START Data for analysis

Lemma wrote_run : prun start [Put 17] (wrote 0).
Proof.
  apply (prun_step _ [] (writing (new_pipe (λ _, 0))) [Put 17]).
  - apply (prun_step _ [] slept []); [apply slept_run|].
    exact (p_acquire slept 1 writer (AtLoop 0) eq_refl eq_refl eq_refl).
  - exact (p_write (writing (new_pipe (λ _, 0))) 1 (set_pc (AtLoop 0) writer) 0 (Again 1 17)
      (writing (put 17 (new_pipe (λ _, 0)))) eq_refl eq_refl eq_refl eq_refl eq_refl).
Qed.

Lemma pipe_fifo_witness : puts [Put 17] = gets_of [Put 17] ++ queue (pi (wrote 0)).
Proof. exact (proj1 (pipe_fifo (λ _, 0) flat [reader; writer] [Put 17] (wrote 0) wrote_run)). Defined.

Lemma pipe_no_lost_wakeup_witness : queue (pi slept) = [] ∧ writeopen (pi slept) ≠ 0.
Proof.
  apply (pipe_no_lost_wakeup (λ _, 0) flat [reader; writer] [] slept).
  - by intros q [->|[->|[]%elem_of_nil]%elem_of_cons]%elem_of_cons.
  - exact slept_run.
  - intros (k & q & Hk & Hc & Hq). destruct k as [|[|k]]; simpl in Hk; simplify_eq; done.
  - done.
  - exists 0%nat, (set_pc (Asleep ChRead 0) reader), 0. done.
Defined.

END Data for analysis

■ What needs to be done
Reproduce the lines from the one with "- exact slept_run." to the end of the data exactly, leaving out every earlier line.

■ Result of the exercise
  - exact slept_run.
  - intros (k & q & Hk & Hc & Hq). destruct k as [|[|k]]; simpl in Hk; simplify_eq; done.
  - done.
  - exists 0%nat, (set_pc (Asleep ChRead 0) reader), 0. done.
Defined.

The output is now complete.